[Seminar] Understanding Reuse, Performance, and Hardware Cost of DNN Accelerator Dataflows
호스트: 김지홍 교수
Deep Neural Network (DNN) accelerators, specialized hardware for DNN inferences, have emerged as hardware solutions to run heavy DNN inference tasks with high performance and energy efficiency in various platforms from edge devices to data centers. The data partitioning and scheduling strategies used by DNN accelerators to leverage reuse are known as dataflow, which directly impacts the performance and energy efficiency of DNN accelerators. An accelerator microarchitecture dictates the dataflow(s) that can be employed to execute layers in a DNN. Selecting a dataflow for a layer can have a large impact on utilization and energy efficiency, but there is a lack of understanding on the costs and benefits of dataflow choices, and of tools and methodologies to help architects explore the complex co-optimization design space. In this talk, I will first introduce a set of data-centric directives to concisely specify the DNN dataflow space in a tool-friendly format. Then, I will present how these directives can be analyzed to infer various forms of reuse and to exploit them using hardware capabilities. We codify this analysis into an analytical cost model, MAESTRO (Modeling Accelerator Efficiency via Spatio-Temporal Reuse and Occupancy), that estimates various cost-benefit tradeoffs of a dataflow including execution time and energy efficiency for a DNN model and hardware configuration. I will demonstrate a use case of MAESTRO to drive a hardware design space exploration experiment, which searches across 480M designs to identify 2.5M valid designs at an average rate of 0.17M designs per second, including Pareto-optimal throughput- and energy-optimized design points. Finally, I will share how to use MAESTRO for various DNN accelerator research.

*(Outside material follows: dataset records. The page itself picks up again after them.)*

(* ===== verification/StagedBlocks.v ===== *)
(** * Blocks fetched and not yet executed: [crates/nano-follower/src/staging.rs]

    A store of two tables, blocks that the chain state authenticated and downloads that it
    has not, and the branch of them that is selected for execution. SQLite executes each
    statement or fails, which a list of faults says; a transaction that fails leaves the
    tables as they were; the rows a query answers come in an order that SQL leaves open, and
    here in that of the map. A mutex is poisoned only by a panic and is left out, and the text of
    a refused row is a constructor. *)

From stdpp Require Import gmap sorting.
From S2P Require Import Prelude Primitives CodecIO Crypto TxData TxCodec Nakamoto Effects.

Definition I64_MAX : Z := 9223372036854775807.
Definition SCHEMA_VERSION : Z := 2.

(** The [rusqlite] crate: its errors, of which the code makes two. *)
Class Sqlite : Type := {
  SqliteError : Type;
  out_of_range : SqliteError;
  no_such_table : SqliteError;
}.

Inductive LegacyReason : Type := AlreadyQuarantined | UndecodableBlock (e : NakamotoCodecError) | RowDisagrees (id : list byte) | NoSignerCertificate (id : StacksBlockId) | RepresentationHash.

Module StagingError.
Inductive t `{Sqlite} : Type :=
| Storage (e : SqliteError)
| Block (e : NakamotoCodecError)
| RepresentationConflict (id : StacksBlockId)
| UnsupportedSchema (version : Z)
| LegacyRow (reason : LegacyReason)
| Incoherent.
End StagingError.

Inductive StagingInsert : Type := Inserted | Identical | AdditionalCertificate.

Record StagedLink : Type := mkLink { ln_block_id : list byte; ln_parent : list byte; ln_height : Z }.

#[global] Instance StagedLink_eq_dec : EqDecision StagedLink. Proof. solve_decision. Defined.

(** ** The tables *)

(** The columns of a row beside its key. *)
Record StagedRow : Type := mkStagedRow { sr_parent : list byte; sr_height : Z; sr_bytes : list byte }.
Record DownloadedRow : Type := mkDownloadedRow { dr_block_id : list byte; dr_row : StagedRow }.

Record Tables : Type := mkTables { tb_staged : gmap (list byte) StagedRow; tb_downloaded : gmap (list byte) DownloadedRow }.

(** A database file: a table that was not created is [None]. *)
Record StagingFile : Type := mkFile {
  sf_version : Z;
  sf_staged : option (gmap (list byte) StagedRow);
  sf_downloaded : option (gmap (list byte) DownloadedRow);
  sf_quarantined : option (gmap (list byte) StagedRow);
}.

(** The open store, and the faults of the statements to come. *)
Record Staging `{Sqlite} : Type := mkStaging { sg_tables : Tables; sg_selected : option (list StagedLink); sg_quarantined : Z; sg_faults : list (option SqliteError) }.
Arguments mkStaging {_} _ _ _ _.

Definition row_link (id : list byte) (row : StagedRow) : StagedLink := mkLink id (sr_parent row) (sr_height row).

(** The rows of both tables with the identifier of their block, the staged ones first. *)
Definition all_rows (t : Tables) : list (list byte * StagedRow) := map_to_list (tb_staged t) ++ map (fun entry => (dr_block_id entry.2, dr_row entry.2)) (map_to_list (tb_downloaded t)).
Definition rows_of (id : list byte) (t : Tables) : list StagedRow := map snd (List.filter (fun entry => bool_decide (entry.1 = id)) (all_rows t)).

(** ** The selected branch *)

(** The links by block. *)
Definition links (t : Tables) : gmap (list byte) StagedLink := foldl (fun m entry => <[entry.1 := row_link entry.1 entry.2]> m) ∅ (all_rows t).

(** [max_by_key] on the height and the identifier, over the links in the order of their
    identifiers. *)
Definition link_before (a b : StagedLink) : bool := (ln_height a <? ln_height b) || ((ln_height a =? ln_height b) && bool_decide (bytes_le (ln_block_id a) (ln_block_id b))).
Definition later_link (best : option StagedLink) (candidate : StagedLink) : option StagedLink :=
  match best with None => Some candidate | Some b => if link_before b candidate then Some candidate else Some b end.

Definition is_leaf (t : Tables) (link : StagedLink) : bool := negb (existsb (fun entry => bool_decide (sr_parent entry.2 = ln_block_id link)) (all_rows t)).
Definition selected_tip (t : Tables) : option StagedLink := foldl later_link None (List.filter (is_leaf t) (map snd (map_to_list (links t)))).

(** The walk down from the tip: [None] is a block met twice. [branch] is its lowest part
    first; as many rounds as there are blocks are enough. *)
Fixpoint walk_down (fuel : nat) (blocks : gmap (list byte) StagedLink) (visited : list (list byte)) (lowest : StagedLink) (branch : list StagedLink) : option (list StagedLink) :=
  match blocks !! ln_parent lowest with
  | None => Some branch
  | Some parent =>
      if bool_decide (ln_block_id parent ∈ visited) then None else
      match fuel with
      | O => None
      | S fuel => walk_down fuel blocks (ln_block_id parent :: visited) parent (parent :: branch)
      end
  end.

Section Selection.
Context `{SQ : Sqlite}.

(** The branch of the tables, and whether it is kept. *)
Definition select_branch (t : Tables) : result StagingError.t (list StagedLink) :=
  if negb (forallb (fun entry => (len entry.1 =? 32) && (len (sr_parent entry.2) =? 32)) (all_rows t)) then Err StagingError.Incoherent else
  let blocks := links t in
  match selected_tip t with
  | None => if bool_decide (blocks = ∅) then Ok [] else Err StagingError.Incoherent
  | Some tip => or_err (walk_down (size blocks) blocks [ln_block_id tip] tip [tip]) StagingError.Incoherent
  end.

End Selection.

Module Staging.
Section Ops.
Context `{HS : Hashes} `{ED : Edwards} `{SQ : Sqlite}.
Abbreviation M := (Eff Staging StagingError.t).

(** One statement. *)
Definition statement : M unit := fun s =>
  match sg_faults s with
  | Some e :: rest => Some (Err (StagingError.Storage e), mkStaging (sg_tables s) (sg_selected s) (sg_quarantined s) rest)
  | None :: rest => Some (Ok tt, mkStaging (sg_tables s) (sg_selected s) (sg_quarantined s) rest)
  | [] => Some (Ok tt, s)
  end.

(** The [u64] of a parameter is stored as an [i64]. *)
Definition to_sql (height : Z) : M unit := if I64_MAX <? height then throw (StagingError.Storage out_of_range) else mret tt.

Definition tables : M Tables := ask sg_tables.
Definition set_tables (t : Tables) : M unit := modify (fun s => mkStaging t (sg_selected s) (sg_quarantined s) (sg_faults s)).
Definition set_selected (selected : option (list StagedLink)) : M unit := modify (fun s => mkStaging (sg_tables s) selected (sg_quarantined s) (sg_faults s)).

(** A transaction: its [BEGIN], its body and its [COMMIT]; where one fails the tables are as
    they were. *)
Definition transaction {A} (body : M A) : M A := fun s =>
  match (_ ← statement; x ← body; _ ← statement; mret x) s with
  | Some (Err e, s') => Some (Err e, mkStaging (sg_tables s) (sg_selected s') (sg_quarantined s') (sg_faults s'))
  | r => r
  end.

Definition invalidate_selection : M unit := set_selected None.

Definition keep_selection_unless_new (link : StagedLink) : M unit :=
  selected ← ask sg_selected;
  if match selected with Some branch => bool_decide (link ∈ branch) | None => false end then mret tt else set_selected None.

Hyoukjun Kwon is a Ph.D. candidate in computer science at Georgia Institute of Technology advised by Dr. Tushar Krishna. His research interests are mainly in computer architecture, focusing on network-on-chip and spatial accelerators. In particular, he is actively working on architecture-compiler-DNN model co-design of deep neural network (DNN) accelerators. He worked as a research intern in Architecture Research Group (ARG) at NVIDIA during the summer of 2017 and 2018, and in On-device AI Team at Facebook during the summer of 2019. Before he joins Georgia Institute of Technology, he received Bachelor's degrees in environmental material science and computer science and engineering at Seoul National University in 2015.